Lunch was an easy decision because there was only one place to eat: a roadside wooden shack, a dhaba, that served hot chapattis and dahl.

They sat around a table and his friends ordered soft drinks, (Mirinda, Sprite and Limca) but he ordered a beer. He didn’t know that, due to the elections, it was a ‘dry day’.

The waiter thought intently and went to the man at the till and they had a conversation glancing back occasionally at my friend.

The waiter returned. “Please come with me,” he said.

My friend followed him to the back of the restaurant till they came to a door which opened in to a simple bedroom with shuttered windows, flowery plastic curtains, a double bed with posts for a mosquito net and a side-table.

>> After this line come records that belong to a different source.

(** * Two-pass connected-component labelling (ConnectedComponent.cpp)

    A shallow embedding of [ConnectedComponent::apply] and its helpers
    ([getNeighbors], [disjointUnion], [disjointFind],
    [calculateBlobEccentricity], [calculateBlobCentroid]) together with the
    properties stated about them.

    Conventions of the embedding
    - [int] values are integers in [Z]; the only arithmetic that could leave
      the 32-bit range is [nextLabel++], whose wrap-around is written out
      ([int_wrap]).
    - loop counters [x], [y] and the sizes [rows], [cols] are natural numbers;
      comparisons that involve [cols - 1] are made in [Z], as in the source.
    - a [cv::Mat] is a header (type code, rows, cols) over one row-major
      buffer; a row pointer [ptr<int>(y)] is the offset [y * cols] into that
      buffer, so that writes through [curr_ptr] are seen through the matrix
      and through [prev_ptr].
    - a [std::vector<int>] is a [list Z]; an access outside the vector (and a
      read outside the pixel buffer) is undefined behaviour in C++ and is an
      explicit outcome [OutOfBounds] here.
    - the two [while] loops which follow parent pointers are run with fuel
      equal to the length of the parent vector plus one, which is enough
      whenever the chains have no cycle ([chase_enough_fuel]); running out of
      fuel is the outcome [Diverges].
    - [double] and [float] are the IEEE-754 binary64 and binary32 formats of
      the Standard Library's [SpecFloat]. *)

From Stdlib Require Import ZArith List Lia Bool.
From Stdlib Require Import Floats.SpecFloat.
From stdpp Require Import base tactics option numbers sorting sets list.

Local Open Scope Z_scope.
Set Warnings "-clear-no-such-hyp".

(** ** Machine integers *)

Definition int_min : Z := - 2 ^ 31.
Definition int_max : Z := 2 ^ 31 - 1.

Definition in_int (z : Z) : Prop := int_min <= z <= int_max.

Definition int_wrap (z : Z) : Z := (z + 2 ^ 31) mod 2 ^ 32 - 2 ^ 31.

(** ** Floating point: binary64 ([double]) and binary32 ([float]) *)

Module F64.
Definition prec : Z := 53.
Definition emax : Z := 1024.
Definition t := spec_float.
Definition of_Z (z : Z) : t := binary_normalize prec emax z 0 false.
Definition add : t -> t -> t := SFadd prec emax.
Definition sub : t -> t -> t := SFsub prec emax.
Definition mul : t -> t -> t := SFmul prec emax.
Definition div : t -> t -> t := SFdiv prec emax.
Definition sqrt : t -> t := SFsqrt prec emax.
Definition abs : t -> t := SFabs.
Definition eqb : t -> t -> bool := SFeqb.
Definition ltb : t -> t -> bool := SFltb.
(** [DBL_EPSILON] is [2^-52]. *)
Definition epsilon : t := binary_normalize prec emax 1 (-52) false.
End F64.

Module F32.
Definition prec : Z := 24.
Definition emax : Z := 128.
Definition t := spec_float.
(** Narrowing conversion from [double], round to nearest even. *)
Definition of_double (d : F64.t) : t :=
  match d with
  | S754_finite s m e => binary_round prec emax s m e
  | _ => d
  end.
Definition sqrt : t -> t := SFsqrt prec emax.
End F32.

(** ** Matrices *)

(** OpenCV type codes: depth + 8 * (channels - 1). *)
Definition CV_8UC1 : Z := 0.
Definition CV_32SC1 : Z := 4.

Record Mat := mkMat {
  mat_type : Z;
  mat_rows : nat;
  mat_cols : nat;
  mat_data : list Z
}.

(** The matrices the library can hand to [apply]: the buffer holds
    [rows * cols] elements, and an 8-bit matrix holds bytes. *)
Definition wf_mat (m : Mat) : Prop :=
  length (mat_data m) = (mat_rows m * mat_cols m)%nat ∧
  (mat_type m = CV_8UC1 → Forall (λ v, 0 <= v < 256) (mat_data m)).

(** [image.clone()] followed by [convertTo( result, CV_32SC1 )]: the values
    are kept, the element type becomes [int].  This is the library's
    behaviour on a matrix that has elements; for an empty source the library
    leaves the destination empty, and nothing below relies on the header of
    the result of an empty image. *)
Definition convertTo (m : Mat) (ty : Z) : Mat :=
  mkMat ty (mat_rows m) (mat_cols m) (mat_data m).

(** ** Outcomes and the object state *)

Inductive error :=
| PreconditionViolation   (* CV_Assert failed *)
| LabelCapacityExceeded   (* the std::runtime_error of pass 1 *)
| LengthError             (* std::vector constructed with a negative size *)
| OutOfBounds             (* undefined behaviour: index outside a buffer *)
| Diverges.               (* a parent chase that never reaches a root *)

Inductive outcome (A : Type) :=
| Ok (a : A)
| Throw (e : error).
Arguments Ok {A} a.
Arguments Throw {A} e.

“Please sit,” the waiter said to him, so he sat on the bed. The waiter closed all the shutters, drew the curtains and left the dimly-lit room; he returned soon after with a bottle of beer, which he poured quickly in to a glass, smacked it down on the bedside table and left hurriedly.

My friend heard the bolts of the doors being fastened and there he sat, in semi-darkness, drinking his glass of beer on his own.

After ten minutes there was the sound of the door being unbolted and a torch beam shone on him; the waiter was either checking how much of the beer was left, or presumably, that my friend hadn’t tried to escape his captivation.

Eventually, once he had finished his beer, the waiter came back and removed the glass and bottle. The curtains were opened and the shutters unfastened.

His friends had finished their soft drinks and their lunch and had wondered where he had gone.

“We thought you were kidnapped,” said his friend.

“Just a quiet one for the road,” he replied.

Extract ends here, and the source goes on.